Genetic testing is a scientific process that allows the individual to determine whether it is prone to specific types of diseases or whether it is likely to pass on inherited illness or property. Genetic testing works by studying DNA of the individual; Some chromosomes may reveal important health and disease information. The process is voluntary and can be used for a number of different purposes.

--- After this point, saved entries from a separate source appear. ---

(** Apart from that one set of options, every operation keeps the queue of a
    signaled gate empty. *)
Lemma step_open_has_empty_queue o s :
  keeps_empty (options s) →
  open_has_empty_queue s → open_has_empty_queue (step o s).
Proof.
  unfold open_has_empty_queue, keeps_empty. intros Hk Hinv.
  destruct o as [[f|] t| | |h]; cbn [step].
  - destruct (isSignaled s) eqn:Hs.
    + intros _. rewrite wait_queue. unfold queue_before_reduce.
      by rewrite Hs, Hinv.
    + intros Ho. by rewrite wait_closed in Ho.
  - done.
  - destruct (isSignaled s) eqn:Hs.
    + rewrite (set_open _ Hs). cbn. intros _. by apply Hinv.
    + rewrite (set_closed _ Hs).
      destruct (set_loop_frame (queue s)
        (with_callbacksCount (autoResetCount (options s)) s))
        as (_ & _ & _ & _ & _ & _ & Hq).
      by apply Hq.
  - destruct (isSignaled s) eqn:Hs.
    + by rewrite (reset_open _ Hs).
    + rewrite (reset_closed _ Hs). cbn. congruence.
  - unfold fire. by destruct (timers s !! h).
Qed.

Lemma run_open_has_empty_queue ops b o :
  keeps_empty (extend defaultOptions o) →
  open_has_empty_queue (run ops (ResetEvent b o)).
Proof.
  intros Hk.
  assert (∀ s, options s = extend defaultOptions o →
               open_has_empty_queue s → open_has_empty_queue (run ops s)) as H.
  { induction ops as [|op ops IH]; intros s Ho Hinv; [done|].
    cbn [run fold_left]. apply IH.
    - by rewrite step_options.
    - apply step_open_has_empty_queue; [by rewrite Ho|done]. }
  apply H; done.
Qed.

(** *** The queue bound in every state a client can reach *)

Lemma set_loop_queue_length q s :
  queue s = q → length (queue (snd (set_loop q s))) ≤ length q.
Proof.
  revert s. induction q as [|slot q IH]; intros s Hq.
  - cbn. by rewrite Hq.
  - cbn [set_loop]. unfold bind.
    pose proof (set_body_queue slot q s) as Fq.
    destruct (set_body slot q s) as [[[|]|msg] s1]; cbn [snd length] in *.
    + specialize (IH s1 Fq). lia.
    + unfold ret. cbn [snd]. rewrite Fq. lia.
    + rewrite Fq. lia.
Qed.

Lemma le_len_shorter {A B} (q : list A) (q' : list B) m :
  length q' ≤ length q →
  Js.le (Js.len q) m = true → Js.le (Js.len q') m = true.
Proof.
  unfold Js.len. intros Hlen. destruct m; simpl; try done.
  intros H%Z.leb_le. apply Z.leb_le. lia.
Qed.

Lemma le_len_succ {A} (q : list A) m :
  Js.le (Js.len q) m = true → Js.le (Js.len q) (Js.succ m) = true.
Proof.
  unfold Js.len. destruct m; simpl; try done.
  intros H%Z.leb_le. apply Z.leb_le. lia.
Qed.

Lemma step_bound o s m :
  maxQueueSize (options s) = VNum m →
  known_strategy (options s) →
  Js.le (floor (options s)) m = true →
  Js.le (Js.len (queue s)) m = true →
  Js.le (Js.len (queue (step o s))) m = true.
Proof.
  intros Hm Hk Hf Hq. destruct o as [[f|] t| | |h]; cbn [step].
  - rewrite wait_queue. unfold queue_before_reduce.
    apply reduceQueue_bound; try done. intros _.
    destruct (isSignaled s); [by apply le_len_succ|by apply le_len_snoc].
  - done.
  - destruct (isSignaled s) eqn:Hs.
    + by rewrite (set_open _ Hs).
    + rewrite (set_closed _ Hs).
      eapply le_len_shorter; [|exact Hq].
      by apply set_loop_queue_length.
  - unfold reset. unfold_monad. by destruct (bool_decide _).
  - unfold fire. by destruct (timers s !! h).
Qed.

(** Whatever a client does with a gate constructed with such options, the
    queue stays within the bound. *)
Lemma run_bound ops b o m :
  maxQueueSize (extend defaultOptions o) = VNum m →
  known_strategy (extend defaultOptions o) →
  Js.le (floor (extend defaultOptions o)) m = true →
  Js.le (Js.len (queue (run ops (ResetEvent b o)))) m = true.
Proof.
  intros Hm Hk Hf.
  assert (∀ s, options s = extend defaultOptions o →
               Js.le (Js.len (queue s)) m = true →
               Js.le (Js.len (queue (run ops s))) m = true) as H.
  { induction ops as [|op ops IH]; intros s Ho Hq; [done|].
    cbn [run fold_left]. apply IH.
    - by rewrite step_options.
    - apply step_bound; by rewrite ?Ho. }
  apply H; [done|]. cbn [queue ResetEvent new_ResetEvent]. unfold floor in Hf.
  destruct m as [z| | |]; try done;
    destruct (String.eqb _ _); cbn in *; try done;
    apply Z.leb_le in Hf; apply Z.leb_le; lia.
Qed.

(** *** [wait] returns its token *)

Lemma pop_loop_elems fuel m q result x :
  x ∈ snd (pop_loop fuel m q result) → x ∈ q ∨ x ∈ result.
Proof.
  revert q result. induction fuel as [|fuel IH]; intros q result; [by right|].
  cbn [pop_loop]. destruct (_ && _) eqn:Hc; [|by right].
  destruct (snoc_cases q) as [->|(q0 & y & ->)]; [done|].
  pop_simpl. intros [H|H]%IH.
  - left. apply elem_of_app. by left.
  - apply elem_of_cons in H as [->|H]; [|by right].
    left. apply elem_of_app. right. by apply list_elem_of_singleton.
Qed.

Lemma shift_loop_elems m q result x :
  x ∈ snd (shift_loop m q result) → x ∈ q ∨ x ∈ result.
Proof.
  revert result. induction q as [|y q IH]; intros result; [by right|].
  cbn [shift_loop]. destruct (Js.gt _ _); [|by right].
  intros [H|H]%IH.
  - left. by apply elem_of_cons; right.
  - apply elem_of_app in H as [H|H]; [by right|].
    apply list_elem_of_singleton in H as ->.
    left. by apply elem_of_cons; left.
Qed.

(** Whatever [reduceQueue] returns as removed was a slot of the queue. *)
Lemma reduceQueue_removed q o x : x ∈ snd (reduceQueue q o) → x ∈ q.
Proof.
  unfold reduceQueue. destruct (Js.not_a_bound _); [by intros ?%elem_of_nil|].
  destruct (Js.gt _ _); [|by intros ?%elem_of_nil].
  destruct (String.eqb _ "last").
  - destruct (snoc_cases q) as [->|(q0 & y & ->)].
    + cbn. by intros ?%elem_of_nil.
    + pop_simpl.
      pose proof (pop_loop_elems (length q0) (Js.to_number (maxQueueSize o))
                    q0 [] x) as H.
      destruct (pop_loop _ _ _ _) as [q2 res]. cbn [snd] in *.
      intros [Hx|Hx%elem_of_nil]%H; [|done]. apply elem_of_app. by left.
  - destruct (String.eqb _ "first").
    + intros [Hx|Hx%elem_of_nil]%shift_loop_elems; done.
    + destruct (_ && _) eqn:Hc; [|by intros ?%elem_of_nil].
      destruct (snoc_cases q) as [->|(q0 & y & ->)]; [done|].
      pop_simpl. cbn. intros ->%list_elem_of_singleton.
      apply elem_of_app. right. by apply list_elem_of_singleton.
Qed.

Lemma is_token_insert hp r tok slot :
  is_token hp slot = true → is_token (<[r := tok]> hp) slot = true.
Proof.
  destruct slot as [r'|]; [|done]. simpl. rewrite !bool_decide_eq_true.
  intros [tok' H]. destruct (decide (r = r')) as [->|Hne].
  - rewrite lookup_insert_eq. eauto.
  - rewrite lookup_insert_ne by done. eauto.
Qed.

(** The loop over the removed tokens runs to its end when they are tokens. *)
Lemma cancel_reduced_returns l s :
  (∀ x, x ∈ l → is_token (heap s) x = true) →
  fst (cancel_reduced l s) = Return tt.
Proof.
  revert s. induction l as [|slot l IH]; intros s Hok; [done|].
  cbn [cancel_reduced]. unfold_monad.
  destruct (is_token_Some (heap s) slot) as (r & tok & -> & Hr).
  { apply Hok. by apply elem_of_cons; left. }
  rewrite Hr.
  destruct (timeoutId tok) as [h|]; cbn;
    match goal with |- context [cancel_reduced l ?s0] =>
      specialize (IH s0); destruct (cancel_reduced l s0) as [[[]|]?] end;
    cbn in *; try done;
    exfalso; assert (Return () = @Throw unit msg) as Habs; try done;
    symmetry; apply IH; intros x Hx; apply is_token_insert, Hok;
    by apply elem_of_cons; right.
Qed.

Lemma wait_returns f t s :
  forallb (is_token (heap s)) (queue s) = true →
  fst (wait (Fn f) t s) = Return (tokenId s).
Proof.
  intros Hok. rewrite wait_eq. cbv zeta.
  pose proof (reduceQueue_removed (queue (wait_enter f t s))
                (options (wait_enter f t s))) as Hred.
  destruct (reduceQueue _ _) as [q red]. cbn [snd] in Hred.
  pose proof (cancel_reduced_returns red (with_queue q (wait_enter f t s))) as H.
  destruct (cancel_reduced red _) as [[[]|msg] s']; [done|].
  exfalso. cbn [fst] in H. assert (@Throw unit msg = Return ()) as Habs; [|done].
  apply H. intros x Hx%Hred. cbn [heap with_queue].
  rewrite wait_enter_heap. rewrite wait_enter_queue in Hx.
  unfold queue_before_reduce in Hx.
  assert (x ∈ queue s ∨ x = Some (tokenId s)) as [Hin| ->].
  { destruct (isSignaled s); [by left|].
    apply elem_of_app in Hx as [Hx|Hx]; [by left|].
    apply list_elem_of_singleton in Hx. by right. }
  - apply is_token_insert. rewrite forallb_forall in Hok.
    apply Hok. by apply list_elem_of_In.
  - simpl. apply bool_decide_eq_true. rewrite lookup_insert_eq. eauto.
Qed.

One relatively common type of genetic testing is prenatal testing in which the doctor examines the fetus to see if it has a genetic or chromosomal disorder such as Down syndrome. Prenatal testing is common in mothers over 35 years of age who are exposed to a higher risk of childbirth with mental disabilities. In some cases, the negative results of genetic testing performed on the fetus will be influenced by parents to end pregnancy.

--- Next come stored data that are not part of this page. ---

(** C7: for an index outside [0 <= index < len(tasks)], [delete_task] and
    [update_task] (whatever fields it is given) return [False] without
    raising, and the world after is the world before: the list, the tasks
    and the files are all as they were. *)
Theorem out_of_range_returns_false object_attr w m refs index kwargs :
  lsts w !! TaskManager.tasks m = Some refs →
  ¬ (0 ≤ index < Z.of_nat (List.length refs)) →
  TaskManager.delete_task m index w = (Ret false, w)
  ∧ TaskManager.update_task object_attr m index kwargs w = (Ret false, w).
Proof.
  intros Hm Hi.
  assert (TaskManager.in_range index refs = false) as Hr.
  { unfold TaskManager.in_range. apply andb_false_iff.
    destruct (decide (0 ≤ index)); [right; apply Z.ltb_ge | left; apply Z.leb_gt]; lia. }
  unfold TaskManager.delete_task, TaskManager.update_task.
  erewrite !bind_Ret by (by apply read_list_Ret). by rewrite Hr.
Qed.

Lemma out_of_range_returns_false_witness :
  TaskManager.delete_task manager 2 two_tasks = (Ret false, two_tasks)
  ∧ TaskManager.update_task cpython_object_attr manager 2
      [("title", VStr "x")] two_tasks = (Ret false, two_tasks).
Proof.
  apply (out_of_range_returns_false cpython_object_attr two_tasks manager
           [1%positive; 2%positive] 2 [("title", VStr "x")]); [reflexivity | simpl; lia].
Defined.

(** ** Updating *)

Lemma hasattr_field oa w l f k :
  is_task w l f → k ∈ field_names → hasattr oa l k w = (Ret true, w).
Proof.
  intros Hl Hk. unfold hasattr. erewrite bind_Ret by (apply read_obj_Ret; exact Hl).
  unfold instance. rewrite task_dict_dom.
  rewrite (bool_decide_eq_true_2 (k ∈ _)); [done |].
  by apply elem_of_list_to_set.
Qed.

Lemma hasattr_other oa w l f k :
  is_task w l f → k ∉ field_names → k ∉ Task_class_names → oa k = false →
  hasattr oa l k w = (Ret false, w).
Proof.
  intros Hl Hk Hc Ho. unfold hasattr. erewrite bind_Ret by (apply read_obj_Ret; exact Hl).
  unfold instance. rewrite task_dict_dom.
  rewrite (bool_decide_eq_false_2 (k ∈ list_to_set _)), (bool_decide_eq_false_2 (k ∈ _)), Ho;
    [done | done |].
  by rewrite elem_of_list_to_set.
Qed.

(** Overwriting one field of an instance gives the instance with that field
    changed. *)
Lemma insert_instance k v f :
  (k = "title" → <[k := v]> (instance f)
     = instance (Fields v (description f) (due_date f) (priority f) (status f)
                        (created_at f) (completed_at f)))
  ∧ (k = "description" → <[k := v]> (instance f)
     = instance (Fields (title f) v (due_date f) (priority f) (status f)
                        (created_at f) (completed_at f)))
  ∧ (k = "due_date" → <[k := v]> (instance f)
     = instance (Fields (title f) (description f) v (priority f) (status f)
                        (created_at f) (completed_at f)))
  ∧ (∀ p, k = "priority" → v = VPriority p → <[k := v]> (instance f)
     = instance (Fields (title f) (description f) (due_date f) p (status f)
                        (created_at f) (completed_at f)))
  ∧ (∀ s, k = "status" → v = VStatus s → <[k := v]> (instance f)
     = instance (Fields (title f) (description f) (due_date f) (priority f) s
                        (created_at f) (completed_at f)))
  ∧ (k = "created_at" → <[k := v]> (instance f)
     = instance (Fields (title f) (description f) (due_date f) (priority f) (status f)
                        v (completed_at f)))
  ∧ (k = "completed_at" → <[k := v]> (instance f)
     = instance (Fields (title f) (description f) (due_date f) (priority f) (status f)
                        (created_at f) v)).
Proof.
  unfold instance, task_dict; simpl.
  repeat split; intros; subst; apply map_eq; intros k';
    rewrite !lookup_insert; repeat case_decide; congruence.
Qed.

Lemma is_task_at w l f : is_task (set_objs (insert l (instance f)) w) l f.
Proof. unfold is_task. by rewrite objs_set_objs, lookup_insert_eq. Qed.

Ltac run_hasattr_field :=
  erewrite bind_Ret by (eapply hasattr_field; [apply is_task_at | repeat constructor]).

Ltac plain_field lem :=
  let Hv := fresh in
  destruct (json_ok _) eqn:Hv; [| done]; intros [= <-];
  unfold TaskManager.update_field; run_hasattr_field;
  repeat (rewrite decide_False by discriminate);
  rewrite setattr_at by field_name;
  by rewrite lem.

Lemma update_field_Ret oa w l f kv f' :
  field_update oa kv f = Some f' →
  TaskManager.update_field oa l kv (set_objs (insert l (instance f)) w)
  = (Ret tt, set_objs (insert l (instance f')) w).
Proof.
  destruct kv as [k v]. unfold field_update.
  destruct (insert_instance k v f) as (H1 & H2 & H3 & _ & _ & H6 & H7).
  destruct (decide (k = "title")) as [-> | N1]; [plain_field H1 |].
  destruct (decide (k = "description")) as [-> | N2]; [plain_field H2 |].
  destruct (decide (k = "due_date")) as [-> | N3]; [plain_field H3 |].
  destruct (decide (k = "priority")) as [-> | N4].
  { destruct v as [| | | s | | | |]; try done.
    destruct (Priority_by_name (Str.upper s)) as [p |] eqn:Hp; [| done]. intros [= <-].
    unfold TaskManager.update_field. run_hasattr_field.
    rewrite decide_True by done.
    erewrite bind_lift_Ret by reflexivity. erewrite bind_lift_Ret by exact Hp.
    rewrite setattr_at by field_name.
    destruct (insert_instance "priority" (VPriority p) f) as (_ & _ & _ & H4 & _).
    by rewrite (H4 p). }
  destruct (decide (k = "status")) as [-> | N5].
  { destruct (Status_call v) as [s |] eqn:Hs; [| done]. intros [= <-].
    unfold TaskManager.update_field. run_hasattr_field.
    rewrite decide_False by done. rewrite decide_True by done.
    erewrite bind_lift_Ret by exact Hs.
    rewrite setattr_at by field_name.
    destruct (insert_instance "status" (VStatus s) f) as (_ & _ & _ & _ & H5 & _).
    by rewrite (H5 s). }
  destruct (decide (k = "created_at")) as [-> | N6]; [plain_field H6 |].
  destruct (decide (k = "completed_at")) as [-> | N7]; [plain_field H7 |].
  destruct (bool_decide (k ∈ Task_class_names) || oa k) eqn:Hk; [done |].
  intros [= <-]. apply orb_false_iff in Hk as [Hc Ho].
  apply bool_decide_eq_false in Hc.
  assert (k ∉ field_names) as Hf.
  { unfold field_names. intros H.
    repeat (apply elem_of_cons in H as [H | H]; [done |]). by apply elem_of_nil in H. }
  unfold TaskManager.update_field.
  by erewrite bind_Ret by (eapply hasattr_other; [apply is_task_at | done ..]).
Qed.

Lemma for_update_Ret oa w l kwargs : ∀ f f',
  field_updates oa kwargs f = Some f' →
  for_ kwargs (TaskManager.update_field oa l) (set_objs (insert l (instance f)) w)
  = (Ret tt, set_objs (insert l (instance f')) w).
Proof.
  induction kwargs as [| kv kwargs IH]; intros f f'; simpl.
  - by intros [= <-].
  - destruct (field_update oa kv f) as [f1 |] eqn:H1; [| done]. intros Hrest.
    erewrite bind_Ret by (by apply update_field_Ret). by apply IH.
Qed.

Lemma field_update_jsonable oa kv f f' :
  field_update oa kv f = Some f' → jsonable f = true → jsonable f' = true.
Proof.
  destruct kv as [k v]. unfold field_update, jsonable. rewrite !andb_true_iff.
  intros Hu ((((H1 & H2) & H3) & H4) & H5).
  repeat case_decide;
    repeat match type of Hu with
           | (if ?b then _ else _) = _ => destruct b eqn:?; [| done]
           | match ?x with _ => _ end = _ => destruct x eqn:?; try done
           end;
    try discriminate Hu;
    try (injection Hu as <-; simpl; by repeat split).
Qed.

Lemma field_updates_jsonable oa kwargs : ∀ f f',
  field_updates oa kwargs f = Some f' → jsonable f = true → jsonable f' = true.
Proof.
  induction kwargs as [| kv kwargs IH]; intros f f'; simpl.
  - by intros [= <-].
  - destruct (field_update oa kv f) as [f1 |] eqn:H1; [| done].
    intros Hrest Hf. eapply IH; [done |]. by eapply field_update_jsonable.
Qed.

Lemma retarget_store w task f' refs fl :
  Forall2 (is_task w) refs fl →
  Forall2 (is_task (set_objs (insert task (instance f')) w)) refs (retarget task f' refs fl).
Proof.
  unfold retarget. induction 1 as [| r f refs fl Hr _ IH]; simpl; constructor; [| done].
  unfold is_task in *. rewrite objs_set_objs. case_decide as Hrt.
  - subst. apply lookup_insert_eq.
  - by rewrite lookup_insert_ne.
Qed.

Lemma retarget_jsonable task f' refs fl :
  jsonable f' = true → Forall (λ f, jsonable f = true) fl →
  Forall (λ f, jsonable f = true) (retarget task f' refs fl).
Proof.
  intros Hf' Hfl. unfold retarget. revert refs.
  induction Hfl as [| f fl Hf _ IH]; intros [| r refs]; simpl; constructor; [| by apply IH].
  by case_decide.
Qed.

Lemma set_objs_id w l o : objs w !! l = Some o → set_objs (insert l o) w = w.
Proof. intros H. destruct w; unfold set_objs; simpl in *. by rewrite insert_id. Qed.

Lemma for_update_task oa w l f kwargs f' :
  is_task w l f →
  field_updates oa kwargs f = Some f' →
  for_ kwargs (TaskManager.update_field oa l) w
  = (Ret tt, set_objs (insert l (instance f')) w).
Proof.
  intros Hl Hu. rewrite <- (for_update_Ret oa w l kwargs f f' Hu).
  by rewrite set_objs_id.
Qed.

Lemma in_range_true index refs :
  0 ≤ index < Z.of_nat (List.length refs) → TaskManager.in_range index refs = true.
Proof.
  intros [H1 H2]. unfold TaskManager.in_range.
  apply andb_true_iff. split; [by apply Z.leb_le | by apply Z.ltb_lt].
Qed.

(** [update_task] at an index in range, with fields [field_updates] covers:
    the task gets the new fields, the file gets the records of the store, and
    the answer is [True]. *)
Lemma update_task_Ret oa w m refs fl index task f kwargs f' :
  is_store w m refs fl →
  0 ≤ index < Z.of_nat (List.length refs) →
  refs !! Z.to_nat index = Some task →
  fl !! Z.to_nat index = Some f →
  field_updates oa kwargs f = Some f' →
  Forall (λ f, jsonable f = true) fl →
  TaskManager.filename m ∉ denied w →
  TaskManager.update_task oa m index kwargs w
  = (Ret true,
     set_fs (insert (TaskManager.filename m)
                    (Document (VList (record <$> retarget task f' refs fl))))
            (set_objs (insert task (instance f')) w)).
Proof.
  intros [Hm Hfl] Hi Hr Hf Hu Hjs Hfn.
  assert (is_task w task f) as Hl by (by eapply Forall2_lookup_lr).
  unfold TaskManager.update_task.
  erewrite bind_Ret by (by apply read_list_Ret).
  rewrite in_range_true by done. rewrite Hr.
  erewrite bind_Ret by (by eapply for_update_task).
  erewrite bind_Ret; [done |].
  apply (save_tasks_Ret _ m refs (retarget task f' refs fl)); [| | done].
  - split; [done |]. by apply retarget_store.
  - apply retarget_jsonable; [| done].
    eapply field_updates_jsonable; [done |].
    by eapply Forall_lookup_1 in Hjs.
Qed.

Lemma mark_complete_Ret w l o :
  objs w !! l = Some o →
  Task.mark_complete l w
  = (Ret tt,
     set_objs (insert l (<["completed_at" := VStr (clock w)]>
                         (<["status" := VStatus COMPLETED]> o))) w).
Proof.
  intros Hl. unfold Task.mark_complete.
  rewrite <- (set_objs_id w l o Hl) at 1.
  run_setattr. erewrite bind_Ret by apply now_at.
  apply setattr_at; field_name.
Qed.

(** C3: the two ways to complete a task differ.  [mark_complete] on any task
    sets its [status] to [COMPLETED] and its [completed_at] to the current
    time, a string; [update_task] with [status="Completed"] at an index in
    range returns [True] and sets the [status] of that task to [COMPLETED],
    and its [completed_at] is what it was before ([None] if it was [None]). *)
Theorem mark_complete_sets_completed_at_update_does_not
    object_attr w l o m refs fl index task f :
  objs w !! l = Some o →
  is_store w m refs fl →
  0 ≤ index < Z.of_nat (List.length refs) →
  refs !! Z.to_nat index = Some task →
  fl !! Z.to_nat index = Some f →
  Forall (λ f, jsonable f = true) fl →
  TaskManager.filename m ∉ denied w →
  (∃ w' o',
      Task.mark_complete l w = (Ret tt, w')
      ∧ objs w' !! l = Some o'
      ∧ o' !! "status" = Some (VStatus COMPLETED)
      ∧ o' !! "completed_at" = Some (VStr (clock w)))
  ∧ (∃ w' o',
      TaskManager.update_task object_attr m index [("status", VStr "Completed")] w
      = (Ret true, w')
      ∧ objs w !! task = Some (instance f)
      ∧ objs w' !! task = Some o'
      ∧ o' !! "status" = Some (VStatus COMPLETED)
      ∧ o' !! "completed_at" = Some (completed_at f)
      ∧ (completed_at f = VNone → o' !! "completed_at" = Some VNone)).
Proof.
  intros Hl Hst Hi Hr Hf Hjs Hfn. split.
  - eexists _, _. split; [by apply mark_complete_Ret |].
    rewrite objs_set_objs, lookup_insert_eq. split; [done |].
    by rewrite lookup_insert_eq, lookup_insert_ne, lookup_insert_eq.
  - eexists _, _. split.
    { eapply (update_task_Ret _ _ _ _ _ _ _ f); [done .. | reflexivity | done | done]. }
    split; [destruct Hst as [_ Hfl]; change (is_task w task f); by eapply Forall2_lookup_lr |].
    split; [by rewrite objs_set_fs, objs_set_objs, lookup_insert_eq |].
    match goal with |- instance ?g !! _ = _ ∧ _ =>
      destruct (task_dict_lookup (title g) (description g) (due_date g)
                  (VPriority (priority g)) (VStatus (status g)) (created_at g) (completed_at g))
        as (_ & _ & _ & _ & Hs & _ & Hc)
    end.
    split; [exact Hs |]. split; [exact Hc |]. by intros <-.
Qed.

In newborn children, another form of genetic testing is common. Screening of a newborn can identify conditions that are likely to affect young children, of which mThe legs can be dangerous if they are not treated. There are several genetic screening tests within the United States that must be performed on each newborn.
In adults, one of the most common types of genetic testing is a carrier test in which tests reveal whether a genetic disease will occur. In some diseases such as Huntington's disease, the test can show with absolute certainty as to whether the individual gets him. These tests are commonly performed in people who have a family history of a particular genetic disease or disorder.
In one type of genetic testing, before implantation, parents can take control of the fetal genetic structure. In this process, several embryos are implanted in vitro fertilization. After the eggs have begun to evolve, the doctor may taste his genetic material to determine which of them are prone to a specific genetic problem or nemowhose. Only the embryo or embryos without a genetic state will then be implanted in the mother's uterus.
genetic testing can be a relatively expensive procedure, although some forms are not too expensive. In general, most tests range from $ 100 to $ 2,000. Some procedures are very easily performed, where the patient only gives a sample of hair, blood, skin or other body tissues. The newborn screening is done by taking a small sample of blood from the child. Generally, genetic testing is not a particularly invasive or painful procedure.